Keywords: Empire, State, Franc, Richelieu, reason of State.
I. Francia,
el Anti-Imperio
Todo intento de construir una metafísica de las naciones
está abocado al fracaso. Queda, sin embargo, la posibilidad de afirmar una
definición de la íntima afinidad de las naciones con ciertas formas políticas a
partir de su biografía histórica. En el caso de Francia, esta biografía no deja
de plantearse históricamente a partir de una paradoja ciertamente
desconcertante. Francia, la única nación que conserva el nombre de la tribu
germánica que restauró el Imperio en Europa, ha sido la nación que más lo ha
combatido. Según Von Lohausen,
De entre las potencias diversas que, una a una, fueron
afrontando al Imperio de los Habsburgo, Francia se convirtió, cada vez más
después de Luis XI, en el alma de la rebelión. Si bien la realeza francesa
tenía los mismos orígenes que el Imperio Alemán, Francia era, por naturaleza,
el anti-Imperio[1].
El general austríaco Von Lohausen, uno de los grandes
expertos en geopolítica del siglo XX, veterano de la II Guerra mundial a las
órdenes de Rommel, insistía en sus análisis en que el sentido y la relación con
el espacio, las necesidades y las pasiones de los pueblos, son motores de la
historia del mundo que ninguna religión ni ideología pueden contrarrestar.
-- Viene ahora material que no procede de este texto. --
(* ===== verification/SqlFrame.v ===== *)
(** How the representation follows a change: of one table's rows, of the set
    of tables, of the set of indexes; and the transaction of a statement. *)

From S2P Require Import Prelude Utf8 Unicode Strconv Keys Page Row JsonBin SqlLex Wal Mvcc Catalog BTree Secondary.
From S2P Require Import SqlAst SqlParse SqlParseSpec SqlBind SqlExec SqlKernel SqlBase SqlSemantics SqlState SqlIndexes SqlRows.

(** * Writes of a transaction *)

Lemma under_empty n key : under ∅ n key = n key.
Proof. unfold under. by rewrite lookup_empty. Qed.

Lemma under_insert w n k op key : under (<[k := op]> w) n key = if decide (key = k) then write_value op else under w n key.
Proof. unfold under. case_decide as E; [subst; by rewrite lookup_insert_eq|]. by rewrite lookup_insert_ne. Qed.

(** The writes of a statement. *)
Definition writes_sql (w : gmap bytes operation) : Prop := forall key op, w !! key = Some op -> op_key op = key /\ sql_key key.

Lemma writes_sql_wf w : writes_sql w -> writes_wf w /\ keys_valid w.
Proof. intros Hw. split; intros key op H; apply (Hw key op H). Qed.

Lemma writes_sql_other w n key : writes_sql w -> isReservedKey key = false -> under w n key = n key.
Proof. intros Hw Hk. unfold under. destruct (w !! key) as [op|] eqn:E; [|done]. destruct (Hw key op E) as (_ & _ & H). congruence. Qed.

Lemma writes_sql_empty : writes_sql ∅.
Proof. intros key op. by rewrite lookup_empty. Qed.

Lemma writes_sql_insert w op : sql_key (op_key op) -> writes_sql w -> writes_sql (<[op_key op := op]> w).
Proof. intros Hop Hw key op'. rewrite lookup_insert_Some. intros [[<- <-]|[_ H]]; [done|]. by apply Hw. Qed.

Section writing.
Context (id : nat) (k : DB).
Notation tx w := (set_writes w (fresh_tx id true k)).

Lemma put_run w key value : put key value (tx w) = (tx (<[key := mkOp key value false]> w), None).
Proof. done. Qed.

Lemma del_run w key : del key (tx w) = (tx (<[key := mkOp key [] true]> w), None).
Proof. done. Qed.

Lemma del_all_run keys : forall w, Forall sql_key keys -> writes_sql w -> exists w', del_all keys (tx w) = (tx w', None) /\ writes_sql w' /\
  forall n key, under w' n key = if decide (key ∈ keys) then None else under w n key.
Proof.
  induction keys as [|key0 keys IH]; intros w Hkeys Hw.
  { exists w. split; [done|]. split; [done|]. intros n key. by rewrite decide_False by apply not_elem_of_nil. }
  apply Forall_cons in Hkeys as [Hkey0 Hkeys].
  cbn [del_all]. rewrite del_run. destruct (IH (<[key0 := mkOp key0 [] true]> w)) as (w' & E & Hw' & H); [done|by apply (writes_sql_insert w (mkOp key0 [] true))|].
  exists w'. split; [done|]. split; [done|]. intros n key. rewrite H, under_insert. destruct (decide (key ∈ keys)) as [Hin|Hin].
  - by rewrite decide_True by (by right).
  - case_decide as E0; [rewrite decide_True by (subst; by left); done|]. rewrite decide_False; [done|]. rewrite elem_of_cons. naive_solver.
Qed.
End writing.

(** * The parts of the representation *)

Section frame.
Context `{U : Unicode} `{J : GoJson} `{C : CatalogCodec}.

Lemma data_rep_ext n n' a : (forall key, n' key = n key) -> data_rep n a -> data_rep n' a.
Proof.
  intros E [Ht Hi Hr]. split; [intros name; by rewrite E|intros i; by rewrite E|].
  intros name enc Hn. specialize (Hr name enc Hn). unfold row_stored in *. by rewrite E.
Qed.

Lemma row_stored_ext n n' key row : n' key = n key -> row_stored n key row -> row_stored n' key row.
Proof. intros E. unfold row_stored. by rewrite E. Qed.

Lemma rep_lost db a k : rep db a -> lost_data (kv db) k -> rep (set_kv k db) a.
Proof.
  intros [Hk Ha Hd [H1 H2 H3]] Hs. split; [by eapply lost_data_wf|done| |by split].
  eapply data_rep_ext; [|exact Hd]. intros key. by apply lost_data_now.
Qed.

Lemma rep_same db a k : rep db a -> same_data (kv db) k -> rep (set_kv k db) a.
Proof.
  intros [Hk Ha Hd [H1 H2 H3]] Hs. split; [by eapply same_data_wf|done| |by split].
  eapply data_rep_ext; [|exact Hd]. intros key. by apply same_data_now.
Qed.

(** ** Rows of one table *)

Section rows.
Context (a : adb) (name : bytes) (t : atable) (rows' : rows_map).
Hypothesis exists_table : a_tables a !! name = Some t.
Let a' := set_table name (set_rows t rows') a.

Lemma lookup_set_table name' : a_tables a' !! name' = if decide (name' = name) then Some (set_rows t rows') else a_tables a !! name'.
Proof. unfold a'. cbn [set_table a_tables]. case_decide as E; [subst; by rewrite lookup_insert_eq|by rewrite lookup_insert_ne]. Qed.

Lemma table_defs_same name' : at_def <$> a_tables a' !! name' = at_def <$> a_tables a !! name'.
Proof. rewrite lookup_set_table. case_decide as E; [subst; by rewrite exists_table|done]. Qed.

Lemma data_rep_rows n n' :
  data_rep n a -> no_slash name -> (forall enc, row_stored n' (rowKey name enc) (rows' !! enc)) ->
  (forall key, (forall enc, key <> rowKey name enc) -> n' key = n key) -> data_rep n' a'.
Proof.
  intros [Ht Hi Hr] Hn Hrows Hother. split.
  - intros name'. rewrite Hother by (intros enc; apply tables_row_key). rewrite Ht.
    rewrite !option_fmap_compose. by rewrite table_defs_same.
  - intros i. rewrite Hother by (intros enc; apply indexes_row_key). apply Hi.
  - intros name' enc Hn'. rewrite lookup_set_table. case_decide as E; [subst; apply Hrows|].
    eapply row_stored_ext; [|by apply Hr]. apply Hother. intros enc' [? _]%rowKey_inj_lemma; done.
Qed.

Lemma index_wf_rows i d : index_wf a i d -> index_wf a' i d.
Proof.
  intros [H1 H2 H3 H4 (t' & Ht' & Hc)]. split; [done..|]. rewrite lookup_set_table. case_decide as E; [|by eauto].
  rewrite E, exists_table in Ht'. injection Ht' as <-. exists (set_rows t rows'). done.
Qed.

Lemma adb_wf_rows :
  adb_wf a -> (forall enc vals, rows' !! enc = Some vals -> row_wf (at_def t) enc vals) -> adb_wf a'.
Proof.
  intros [Ht Hr Hi] Hrows. split.
  - intros name' t'. rewrite lookup_set_table. case_decide as E; [|by apply Ht]. intros [= <-]. rewrite E. exact (Ht _ _ exists_table).
  - intros name' t' enc vals. rewrite lookup_set_table. case_decide as E; [|by apply Hr]. intros [= <-]. apply Hrows.
  - intros i d Hd. by apply index_wf_rows, Hi.
Qed.

Lemma mem_rep_rows db db' tr :
  mem_rep db a -> tables db' = tables db -> indexes db' = <[name := tr]> (indexes db) -> tree_rep name rows' tr ->
  (forall i, passed name (fun si si' => sec_rep (si_def si) (at_def t) rows' si') (secIndexes db !! i) (secIndexes db' !! i)) ->
  mem_rep db' a'.
Proof.
  intros [Ht Hi Hs] Et Ei Htr Hsec. split.
  - rewrite Et, Ht. apply map_eq. intros name'. by rewrite !lookup_fmap, table_defs_same.
  - intros name'. rewrite Ei, lookup_set_table. case_decide as E; [subst; by rewrite lookup_insert_eq|]. rewrite lookup_insert_ne by done. apply Hi.
  - intros i. specialize (Hs i). specialize (Hsec i). change (a_idx a') with (a_idx a). unfold sec_of, passed in *.
    destruct (a_idx a !! i) as [d|], (secIndexes db !! i) as [si|], (secIndexes db' !! i) as [si'|]; try done.
    destruct Hs as (t' & Ht' & Hd & Hrep). destruct Hsec as [Hmine Hother]. unfold mine in *. rewrite Hd in *. rewrite lookup_set_table.
    case_decide as E.
    + eexists. split; [done|]. by apply Hmine.
    + rewrite (Hother E). exists t'. by split.
Qed.
End rows.

(** ** The set of indexes *)

(** Adding ([Some d]) or dropping ([None]) the index [i]. *)
Definition set_index (i : bytes) (d : option IndexDef) (a : adb) : adb := mkADB (a_tables a) (partial_alter (fun _ => d) i (a_idx a)).

Lemma lookup_set_index i d a j : a_idx (set_index i d a) !! j = if decide (j = i) then d else a_idx a !! j.
Proof. cbn [set_index a_idx]. case_decide as E; [subst; by rewrite lookup_partial_alter_eq|by rewrite lookup_partial_alter_ne]. Qed.

Lemma data_rep_index n n' i d a :
  data_rep n a -> (forall key, n' key = if decide (key = catalogIndexKey i) then marshalIndex <$> d else n key) -> data_rep n' (set_index i d a).
Proof.
  intros [Ht Hi Hr] Hn'. split.
  - intros name. rewrite Hn', decide_False by apply tables_indexes_key. apply Ht.
  - intros j. rewrite Hn', lookup_set_index. destruct (decide (j = i)) as [->|Hne]; [by rewrite decide_True|].
    rewrite decide_False; [apply Hi|]. by intros ?%catalogIndexKey_inj.
  - intros name enc Hn. eapply row_stored_ext; [|by apply Hr]. rewrite Hn', decide_False; [done|]. intros E. symmetry in E. by apply indexes_row_key in E.
Qed.

Lemma adb_wf_index i d a : adb_wf a -> (forall d', d = Some d' -> index_wf a i d') -> adb_wf (set_index i d a).
Proof.
  intros [Ht Hr Hi] Hd. split; [done|done|]. intros j d'. rewrite lookup_set_index.
  assert (forall d0, index_wf a j d0 -> index_wf (set_index i d a) j d0) as H by (by intros d0 [H1 H2 H3 H4 H5]).
  case_decide as E; [subst; intros E; by apply H, Hd|]. intros E'. by apply H, Hi.
Qed.

Lemma mem_rep_index i d si a db db' :
  mem_rep db a -> tables db' = tables db -> indexes db' = indexes db ->
  (forall j, secIndexes db' !! j = if decide (j = i) then si else secIndexes db !! j) -> sec_of a d si -> mem_rep db' (set_index i d a).
Proof.
  intros [Ht Hi Hs] Et Ei Hsec Hd. split; [by rewrite Et|intros name; rewrite Ei; apply Hi|].
  intros j. rewrite lookup_set_index, Hsec. case_decide; [exact Hd|apply Hs].
Qed.

End frame.

(** ** The set of tables *)

Section tables.
Context `{U : Unicode} `{J : GoJson} `{C : CatalogCodec}.
Context (a : adb) (name : bytes).

Section create.
Context (def : TableDef).
Hypothesis absent : a_tables a !! name = None.
Let a' := set_table name (mkATable def ∅) a.

Lemma create_lookup name' : a_tables a' !! name' = if decide (name' = name) then Some (mkATable def ∅) else a_tables a !! name'.
Proof. unfold a'. cbn [set_table a_tables]. case_decide as E; [subst; by rewrite lookup_insert_eq|by rewrite lookup_insert_ne]. Qed.

Lemma create_keeps name' t : a_tables a !! name' = Some t -> a_tables a' !! name' = Some t.
Proof. intros H. rewrite create_lookup, decide_False; [done|]. congruence. Qed.

Lemma data_rep_create n n' :
  data_rep n a -> (forall key, n' key = if decide (key = catalogTableKey name) then Some (marshalTable def) else n key) -> data_rep n' a'.
Proof.
  intros [Ht Hi Hr] Hn'. split.
  - intros name'. rewrite Hn', create_lookup. destruct (decide (name' = name)) as [->|Hne]; [by rewrite decide_True|].
    rewrite decide_False; [apply Ht|]. by intros ?%catalogTableKey_inj.
  - intros i. rewrite Hn', decide_False; [apply Hi|]. intros E. symmetry in E. by apply tables_indexes_key in E.
  - intros name' enc Hn. eapply (row_stored_ext n).
    { rewrite Hn', decide_False; [done|]. intros E. symmetry in E. by apply tables_row_key in E. }
    specialize (Hr name' enc Hn). rewrite create_lookup. case_decide as E; [|done]. subst. by rewrite absent in Hr.
Qed.

Lemma adb_wf_create : adb_wf a -> table_wf name def -> adb_wf a'.
Proof.
  intros [Ht Hr Hi] Hdef. split.
  - intros name' t'. rewrite create_lookup. case_decide as E; [|by apply Ht]. intros [= <-]. by rewrite E.
  - intros name' t' enc vals. rewrite create_lookup. case_decide as E; [|by apply Hr]. intros [= <-]. cbn. by rewrite lookup_empty.
  - intros i d Hd. destruct (Hi i d Hd) as [H1 H2 H3 H4 (t' & Ht' & Hc)]. split; [done..|]. exists t'. by split; [apply create_keeps|].
Qed.

Lemma mem_rep_create db db' :
  mem_rep db a -> tables db' = <[name := def]> (tables db) -> indexes db' = <[name := newBTree]> (indexes db) ->
  secIndexes db' = secIndexes db -> mem_rep db' a'.
Proof.
  intros [Ht Hi Hs] Et Ei Es. split.
  - rewrite Et, Ht. unfold a'. cbn [set_table a_tables]. by rewrite fmap_insert.
  - intros name'. rewrite Ei, create_lookup. case_decide as E; [subst; rewrite lookup_insert_eq; apply tree_rep_new|].
    rewrite lookup_insert_ne by done. apply Hi.
  - intros i. rewrite Es. specialize (Hs i). change (a_idx a') with (a_idx a). unfold sec_of in *.
    destruct (a_idx a !! i) as [d|], (secIndexes db !! i) as [si|]; try done. destruct Hs as (t' & Ht' & Hrep).
    exists t'. by split; [apply create_keeps|].
Qed.
End create.

Section drop.
Let a' := mkADB (delete name (a_tables a)) (filter (fun kd => idx_Table (snd kd) <> name) (a_idx a)).

Lemma drop_lookup name' : a_tables a' !! name' = if decide (name' = name) then None else a_tables a !! name'.
Proof. unfold a'. cbn [a_tables]. case_decide as E; [subst; by rewrite lookup_delete_eq|by rewrite lookup_delete_ne]. Qed.

Lemma drop_lookup_idx i : a_idx a' !! i = match a_idx a !! i with Some d => if decide (idx_Table d = name) then None else Some d | None => None end.
Proof.
  unfold a'. cbn [a_idx]. destruct (a_idx a !! i) as [d|] eqn:E.
  - case_decide as Hd; [apply map_lookup_filter_None; right; intros d'; rewrite E; by intros [= <-] Hne|].
    by apply map_lookup_filter_Some.
  - apply map_lookup_filter_None. by left.
Qed.

Lemma data_rep_drop n n' :
  data_rep n a -> no_slash name ->
  (forall name', n' (catalogTableKey name') = if decide (name' = name) then None else n (catalogTableKey name')) ->
  (forall i, n' (catalogIndexKey i) = marshalIndex <$> a_idx a' !! i) ->
  (forall name' enc, no_slash name' -> n' (rowKey name' enc) = if decide (name' = name) then None else n (rowKey name' enc)) ->
  data_rep n' a'.
Proof.
  intros [Ht Hi Hr] Hn H1 H2 H3. split; [|done|].
  - intros name'. rewrite H1, drop_lookup. case_decide; [done|apply Ht].
  - intros name' enc Hn'. rewrite drop_lookup. specialize (H3 name' enc Hn'). case_decide; [done|]. eapply row_stored_ext; [exact H3|by apply Hr].
Qed.

Lemma adb_wf_drop : adb_wf a -> adb_wf a'.
Proof.
  intros [Ht Hr Hi]. split.
  - intros name' t'. rewrite drop_lookup. case_decide; [done|apply Ht].
  - intros name' t' enc vals. rewrite drop_lookup. case_decide; [done|apply Hr].
  - intros i d. rewrite drop_lookup_idx. destruct (a_idx a !! i) as [d'|] eqn:E; [|done]. case_decide as Hd; [done|]. intros [= <-].
    destruct (Hi i d' E) as [H1 H2 H3 H4 (t' & Ht' & Hc)]. split; [done..|]. exists t'. split; [|done]. by rewrite drop_lookup, decide_False.
Qed.

Lemma mem_rep_drop db db' :
  mem_rep db a -> tables db' = delete name (tables db) -> indexes db' = delete name (indexes db) ->
  secIndexes db' = filter (fun kx => idx_Table (si_def (snd kx)) <> name) (secIndexes db) -> mem_rep db' a'.
Proof.
  intros [Ht Hi Hs] Et Ei Es. split.
  - rewrite Et, Ht. unfold a'. cbn [a_tables]. by rewrite fmap_delete.
  - intros name'. rewrite Ei, drop_lookup. case_decide as E; [subst; by rewrite lookup_delete_eq|]. rewrite lookup_delete_ne by done. apply Hi.
  - intros i. specialize (Hs i). rewrite Es, drop_lookup_idx. unfold sec_of in *.
    destruct (a_idx a !! i) as [d|], (secIndexes db !! i) as [si|] eqn:Esi; try done.
    + destruct Hs as (t' & Ht' & Hd & Hrep). case_decide as E.
      * destruct (filter _ _ !! i) eqn:Ef; [|done]. apply map_lookup_filter_Some in Ef as [Ef Hne]. cbn [snd] in Hne. congruence.
      * rewrite (proj2 (map_lookup_filter_Some _ _ i si)); [|split; [done|cbn; by rewrite Hd]].
        exists t'. split; [by rewrite drop_lookup, decide_False|by split].
    + rewrite (proj2 (map_lookup_filter_None _ _ i)) by (by left). done.
Qed.
End drop.
End tables.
Estas consideraciones pueden parecer chocantes si se aplican a la definición de
la personalidad histórica de la nación francesa. ¿No ha sido acaso la patria
que se ha derramado con genuina convicción (al menos en sus declaraciones) al
servicio de una misión de corte universalista, ya sea religiosa (las Cruzadas)
o laica (los Derechos del Hombre)? ¿Y no ha sido también la nación que no ha
dudado en servirse de esas “causas sagradas” (por retomar la expresión de
Michael Burleigh[2]) para
“profesar un egoísmo nacional feroz” y el “prejuicio de la Patria”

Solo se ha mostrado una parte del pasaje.